The step from AI pilots to production has proven to a yawning chasm. To address this, SUSE can’t get away with well-intentioned vagueries anymore. Its newly launched AI Factory, announced at SUSECON 2026 in Prague, is a welcome change of pace from good intentions to a unified software stack.
A key issue with AI adoption is the rapidly shifting nature of the technology itself. Not only have the underlying models changed, so have the treatment of business data, the tooling, the security implications and of course the pricing model. It is exactly this changeable nature that SUSE addresses.
A vendor-neutral baseline
First of all, we need to distinguish two newly announced solutions: SUSE AI Factory on the one hand, and SUSE AI Factory with NVIDIA on the other. The former is the basis for the latter, so let’s start there.
SUSE AI Factory is the core product, built directly on top of SUSE Rancher Prime. This is the open-source Kubernetes control plane for IT workloads, including AI. As a point of departure for novel AI deployments, it will be a familiar foundation to many, and it includes controls for deployments, tests in sandbox environments and scalable production workloads. SUSE AI Factory adds a dedicated pipeline for the peculiarities of the AI lifecycle.
Rhys Oxenham, VP and General Manager of AI at SUSE, admits to there having been a “critical missing link” to the SUSE portfolio here. AI Factory, contrary to the previously announced SUSE AI, is a straightforward turnkey solution that isn’t just an assortment of open-source offerings curated by SUSE. AI Factory, Oxenham says, is intended to bridge what he calls the “innovation gap”, the difference between well-argued AI plans and actual implementations.
The lock-in elephant in the room
SUSE, as ever, focuses on the freedom of choice users have here. They may choose to run any model, use any Kubernetes version, deploy wherever and run on any type of hardware. However, the most complete package on offer is SUSE AI Factory with NVIDIA. This integrations brings together SUSE’s offering with NVIDIA NIM microservices, open Nemotron models, NVIDIA NeMo to manage AI agents and its associated runtimes, Run:ai for GPU orchestration, and the enterprise-ready NemoClaw.
SUSE AI Factory with NVIDIA is, as CTPO Thomas Di Giacomo puts it, a “one-stop solution for end-to-end stability, security and sovereignty, while benefitting from today’s and future AI innovation.” When asked about the closed nature of NVIDIA’s offering, Di Giacomo says that the GPU giant is actually “becoming an open-source company, believe it or not. It took a bit of time, but they are more and more open.” And where NVIDIA isn’t delivering on that open-source promise, “we don’t actually provide the bits ourselves,” as SUSE’s CTPO characterizes the partnership. Instead, partners encompass the go-to market strategy for SUSE.
The AI Factory floor
Put in practice, SUSE AI Factory gets going either from a Rancher-based interface or an automated GitOps workflow. Blueprints offer the ability to deploy quickly, especially if an organization fits some of the common use cases and workloads, and organizations can build on top of them. Familiar security principles remain active just as they are in Rancher Prime and SLES runtimes.
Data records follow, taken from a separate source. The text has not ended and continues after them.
(* ===== verification/OneWire.v ===== *)
(** * The one-wire (MicroLAN) bus and its parts (src/src/dev/w1/)

    [Bus] is the state machine of bus.rs, one bit slot per call; [slot] of
    slot.rs turns a register write into a reset or a bit slot.  What the two
    memory parts share ends the file.

    A [dyn Part] is a record of its two methods.  Arrays index-checked by Rust
    return [option]; string arguments are their bytes. *)

From S2P Require Import Prelude Crc.
Import Crc.

Module OneWire.

Record Part := {
  rom : list Z;
  reply : Z -> Z -> option (list Z);
}.

(** [self.rom()[i / 8] >> (i % 8) & 1 != 0]; a ROM has eight bytes. *)
Definition rom_bit (p : Part) (i : Z) : bool :=
  match aget (rom p) (i / 8) with
  | Some b => negb ((b .>> (i mod 8)) .& 1 =? 0)
  | None => false
  end.

Inductive Phase :=
| PhRom
| PhReadRom (i : Z)
| PhMatch (i : Z)
| PhSearch (bit step : Z)
| PhFunc
| PhAddr
| PhStream (i : Z)
| PhDead.

Record Bus := mkBus {
  parts : list Part;
  sel : list bool;
  replies : list (list Z);
  phase : Phase;
  acc : Z;
  nbits : Z;
  cmd : Z;
}.

Definition bus_new : Bus :=
  {| parts := []; sel := []; replies := []; phase := PhDead; acc := 0; nbits := 0; cmd := 0 |}.

Definition add (b : Bus) (p : Part) : Bus :=
  {| parts := parts b ++ [p]; sel := sel b ++ [false]; replies := replies b; phase := phase b;
     acc := acc b; nbits := nbits b; cmd := cmd b |}.

Definition roms (b : Bus) : list (list Z) := map rom (parts b).

Definition reset (b : Bus) : Bus * bool :=
  ({| parts := parts b; sel := map (fun _ => true) (sel b); replies := []; phase := PhRom;
      acc := 0; nbits := 0; cmd := cmd b |},
   negb (bool_decide (parts b = []))).

Definition set_phase (b : Bus) (p : Phase) : Bus :=
  {| parts := parts b; sel := sel b; replies := replies b; phase := p;
     acc := acc b; nbits := nbits b; cmd := cmd b |}.

Definition set_sel (b : Bus) (s : list bool) : Bus :=
  {| parts := parts b; sel := s; replies := replies b; phase := phase b;
     acc := acc b; nbits := nbits b; cmd := cmd b |}.

Definition set_acc (b : Bus) (a n : Z) : Bus :=
  {| parts := parts b; sel := sel b; replies := replies b; phase := phase b;
     acc := a; nbits := n; cmd := cmd b |}.

Definition set_cmd (b : Bus) (c : Z) : Bus :=
  {| parts := parts b; sel := sel b; replies := replies b; phase := phase b;
     acc := acc b; nbits := nbits b; cmd := c |}.

Definition set_replies (b : Bus) (r : list (list Z)) : Bus :=
  {| parts := parts b; sel := sel b; replies := r; phase := phase b;
     acc := acc b; nbits := nbits b; cmd := cmd b |}.

(** Collect [want] bits, least significant first. *)
Definition take_bits (b : Bus) (bit : bool) (want : Z) : Bus * option Z :=
  let a := acc b .| shl 32 (bool_to_Z bit) (nbits b) in
  let n := nbits b + 1 in
  if n =? want then (set_acc b 0 0, Some a) else (set_acc b a n, None).

(** The wired-AND of [f] over the selected parts. *)
Definition and_over (b : Bus) (f : Part -> bool) : bool :=
  forallb (fun '(p, s) => negb s || f p) (zip (parts b) (sel b)).

Definition deselect_mismatch (b : Bus) (i : Z) (bit : bool) : Bus :=
  set_sel b (zip_with (fun p s => s && eqb (rom_bit p i) bit) (parts b) (sel b)).

Definition after_selection (b : Bus) : Phase :=
  if existsb id (sel b) then PhFunc else PhDead.

(** The replies of the selected parts, or [None] when one of them refuses. *)
Fixpoint collect_replies (c ta : Z) (l : list (Part * bool)) : option (list (list Z)) :=
  match l with
  | [] => Some []
  | (p, s) :: l' =>
      if s : bool then
        r ← reply p c ta;
        rs ← collect_replies c ta l';
        Some (r :: rs)
      else collect_replies c ta l'
  end.

(** Byte [byte] of a stream, bit [sh]; past its end the wire floats high. *)
Definition stream_bit (byte sh : Z) (r : list Z) : bool :=
  match aget r byte with
  | None => true
  | Some x => negb ((x .>> sh) .& 1 =? 0)
  end.

(** One bit slot: the level on the wire. *)
Definition bus_slot (b : Bus) (bit : bool) : Bus * bool :=
  match phase b with
  | PhDead => (b, true)
  | PhRom =>
      match take_bits b bit 8 with
      | (b, Some c) =>
          let c := u8 c in
          (set_phase b (if c =? 0x33 then PhReadRom 0
                        else if c =? 0x55 then PhMatch 0
                        else if c =? 0xcc then PhFunc
                        else if c =? 0xf0 then PhSearch 0 0
                        else PhDead), bit)
      | (b, None) => (b, bit)
      end
  | PhReadRom i =>
      let level := and_over b (fun p => rom_bit p i) in
      (set_phase b (if i + 1 =? 64 then PhFunc else PhReadRom (i + 1)), level)
  | PhMatch i =>
      let b := deselect_mismatch b i bit in
      (set_phase b (if i + 1 =? 64 then after_selection b else PhMatch (i + 1)), bit)
  | PhSearch i step =>
      if step =? 0 then
        let l := and_over b (fun p => rom_bit p i) in
        (set_phase b (PhSearch i 1), l)
      else if step =? 1 then
        let l := and_over b (fun p => negb (rom_bit p i)) in
        (set_phase b (PhSearch i 2), l)
      else
        let b := deselect_mismatch b i bit in
        (set_phase b (if i + 1 =? 64 then after_selection b else PhSearch (i + 1) 0), bit)
  | PhFunc =>
      match take_bits b bit 8 with
      | (b, Some c) => (set_phase (set_cmd b (u8 c)) PhAddr, bit)
      | (b, None) => (b, bit)
      end
  | PhAddr =>
      match take_bits b bit 16 with
      | (b, Some a) =>
          match collect_replies (cmd b) (u16 a) (zip (parts b) (sel b)) with
          | Some rs => (set_phase (set_replies b rs) (PhStream 0), bit)
          | None => (set_phase b PhDead, bit)
          end
      | (b, None) => (b, bit)
      end
  | PhStream i =>
      let byte := i / 8 in
      let sh := i mod 8 in
      let level := forallb (stream_bit byte sh) (replies b) in
      (set_phase b (PhStream (i + 1)), level)
  end.

(** ** The register cell (slot.rs) *)

Definition RESET_PULSE : Z := 400.
Definition ONE_PULSE : Z := 40.

Definition fields (val : Z) : Z * Z :=
  (u32 ((val .>> 10) .& 0x3ff), u32 ((val .>> 2) .& 0xff)).

Definition slot (b : Bus) (pulse sample : Z) : Bus * bool :=
  if RESET_PULSE <=? pulse then
    let '(b, present) := reset b in (b, negb present)
  else bus_slot b (pulse <? ONE_PULSE).

(** ** What the memory parts share *)

(** [dst[at..at + src.len()].copy_from_slice(src)] *)
Definition splice (at_ : Z) (src dst : list Z) : option (list Z) :=
  if at_ + Z.of_nat (length src) <=? Z.of_nat (length dst) then
    Some (take (Z.to_nat at_) dst ++ src ++ drop (Z.to_nat at_ + length src) dst)
  else None.

(** [&l[a..b]] with the bounds in range. *)
Definition slice (l : list Z) (a b : Z) : list Z :=
  take (Z.to_nat (b - a)) (drop (Z.to_nat a) l).

(** The little-endian bytes of a word, [n] of them. *)
Fixpoint le_bytes (n : nat) (x : Z) : list Z :=
  match n with
  | O => []
  | S n' => u8 x :: le_bytes n' (x .>> 8)
  end.

(** Family code, the low 48 bits of the serial, CRC-8 of the seven bytes. *)
Definition make_rom (family serial : Z) : list Z :=
  let seven := family :: take 6 (le_bytes 8 serial) in
  seven ++ [crc8 seven].

(** An erased memory of [size] bytes with the first bytes of [image] in its
    first [room]. *)
Definition make_data (size room : Z) (image : list Z) : list Z :=
  let n := Nat.min (length image) (Z.to_nat room) in
  take n image ++ replicate (Z.to_nat size - n) 0xff.

Definition PAGE : Z := 32.

End OneWire.
(* ===== verification/W1Sgi.v ===== *)
(** * The records SGI boards keep in their parts (src/src/dev/w1/sgi.rs) *)

From S2P Require Import Prelude Crc OneWire W1Ds2502 W1Ds2505.
Import Crc OneWire.

Module Sgi.

Record BoardRecord := {
  barcode : list Z;
  part_no : list Z;
  revision : list Z;
  name : list Z;
}.

Definition BARCODE_AT : Z := 1.
Definition BARCODE_LEN : Z := 10.
Definition PART_LEN : Z := 12.
Definition PART_BASE_AT : Z := 21.
Definition PART_BASE_LEN : Z := 9.
Definition PART_DASH_AT : Z := 35.
Definition REVISION_AT : Z := 38.
Definition REVISION_LEN : Z := 4.
Definition FLAGS_AT : Z := 42.
Definition FLAGS_LEN : Z := 6.
Definition NAME_AT : Z := 48.
Definition NAME_LEN : Z := 14.

(** [Ok(())] is [true]. *)
Definition check_field (value : list Z) (width : Z) : bool :=
  negb ((Z.of_nat (length value) =? 0) || (width <? Z.of_nat (length value))) &&
  negb (existsb (fun c => negb ((0x20 <=? c) && (c <=? 0x7e)) || (c =? 0x3a) || (c =? 0x3b)) value).

Definition is_ascii_digit (c : Z) : bool := (0x30 <=? c) && (c <=? 0x39).

Definition check (r : BoardRecord) : bool :=
  if negb (Z.of_nat (length (part_no r)) =? PART_LEN) ||
     negb (forallb (fun c => is_ascii_digit c || (c =? 0x2d)) (part_no r)) then false
  else check_field (barcode r) BARCODE_LEN && check_field (revision r) REVISION_LEN &&
       check_field (name r) NAME_LEN.

(** Close page [page] with the inverted CRC-16 of its first thirty bytes. *)
Definition close_page (img : list Z) (page : Z) : option (list Z) :=
  let at_ := slice img (page * PAGE) ((page + 1) * PAGE) in
  let c := bnot 16 (crc16 0 (take (Z.to_nat (PAGE - 2)) at_)) in
  splice (page * PAGE + (PAGE - 2)) (to_le_bytes16 c) img.

(** [None] is the panic on a record that does not pass [check]. *)
Definition image (r : BoardRecord) : option (list Z) :=
  if check r then
    let img := 0x01 :: replicate 63 0x20 in
    img ← splice BARCODE_AT (barcode r) img;
    img ← splice PART_BASE_AT (take (Z.to_nat PART_BASE_LEN) (part_no r)) img;
    img ← splice PART_DASH_AT (drop (Z.to_nat PART_BASE_LEN) (part_no r)) img;
    img ← splice REVISION_AT (revision r) img;
    img ← splice FLAGS_AT (replicate (Z.to_nat FLAGS_LEN) 0xff) img;
    img ← splice NAME_AT (name r) img;
    img ← close_page img 0;
    close_page img 1
  else None.

Definition board_record_part (r : BoardRecord) (serial : Z) : option Ds2505.Ds2505 :=
  img ← image r; Some (Ds2505.new 0x0b serial img).

(** The station address is a six-byte array. *)
Definition ethernet_page (mac : list Z) : list Z :=
  let page := [0x0a; 0; 0; 0; 0] ++ reverse mac in
  page ++ to_le_bytes16 (bnot 16 (crc16 0 page)) ++ replicate 19 0.

Definition ethernet_address_part (mac : list Z) (serial : Z) : Ds2502.Ds2502 :=
  Ds2502.ds2501 0x91 serial (ethernet_page mac).

(** [u64::from_le_bytes] *)
Fixpoint from_le (l : list Z) : Z :=
  match l with
  | [] => 0
  | b :: l' => b + 2 ^ 8 * from_le l'
  end.

Definition o2_ethernet_address_part (mac : list Z) : Ds2502.Ds2502 :=
  Ds2502.new 0x09 (from_le (mac ++ [0; 0])) (reverse mac).

Definition ETHERNET_PART_SERIAL : Z := 0x5e7454d55000.

End Sgi.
These control methods and safeguards essentially aren’t new, but in the context of an AI deployment, they are distinct from single-cloud, bespoke projects built on proprietary stacks. As it happens, SUSE also emphasizes the impact their open approach to an AI Factory has on sovereign ideals.
We’ve discussed sovereignty at length with SUSE’s CEO Dirk-Peter van Leeuwen before. As a European IT infrastructure player, it has a pretty significant advantage on its native continent. Astor Nummelin Carlberg, Director of Open Source Sovereignty at SUSE, notes that the topic is also critical for IT decision-makers across India, Japan and the U.S., among many more. “The simple takeaway there is that this is a global phenomenon.” Sure, the terminology may be different (be it ‘control’, ‘autonomy’ or ‘flexibility’) but the sovereignty conversation is happening all over.
Conclusion: no shortcuts to a full AI product
We’ve long given SUSE the benefit of the doubt about its AI plans. Sure, it was rather unusual to have “SUSE AI” simply be a vision first, a product later. We needed several explanations to really understand what made SUSE AI distinct from a curated list of open-source components, and even then, we weren’t quite sure if organizations would be capable of building an AI pilot around it (let alone a full deployment).
The truth is, open-source components are ubiquitous in the many AI reference architectures offered by IT vendors. However, they all possess a degree of proprietary software. So does the fully-equipped SUSE AI Factory with NVIDIA; Di Giacomo rightly points out that NVIDIA is moving in a vaguely open-source direction. Fundamentally, however, it holds a proprietary vice grip on key AI technologies.
SUSE foregoes idealism with the NVIDIA partnership, and that’s okay. It finally means that the AI vision on offer at this year’s SUSECON is well-defined, open-ended where it can be, and accepting of a changing technological landscape.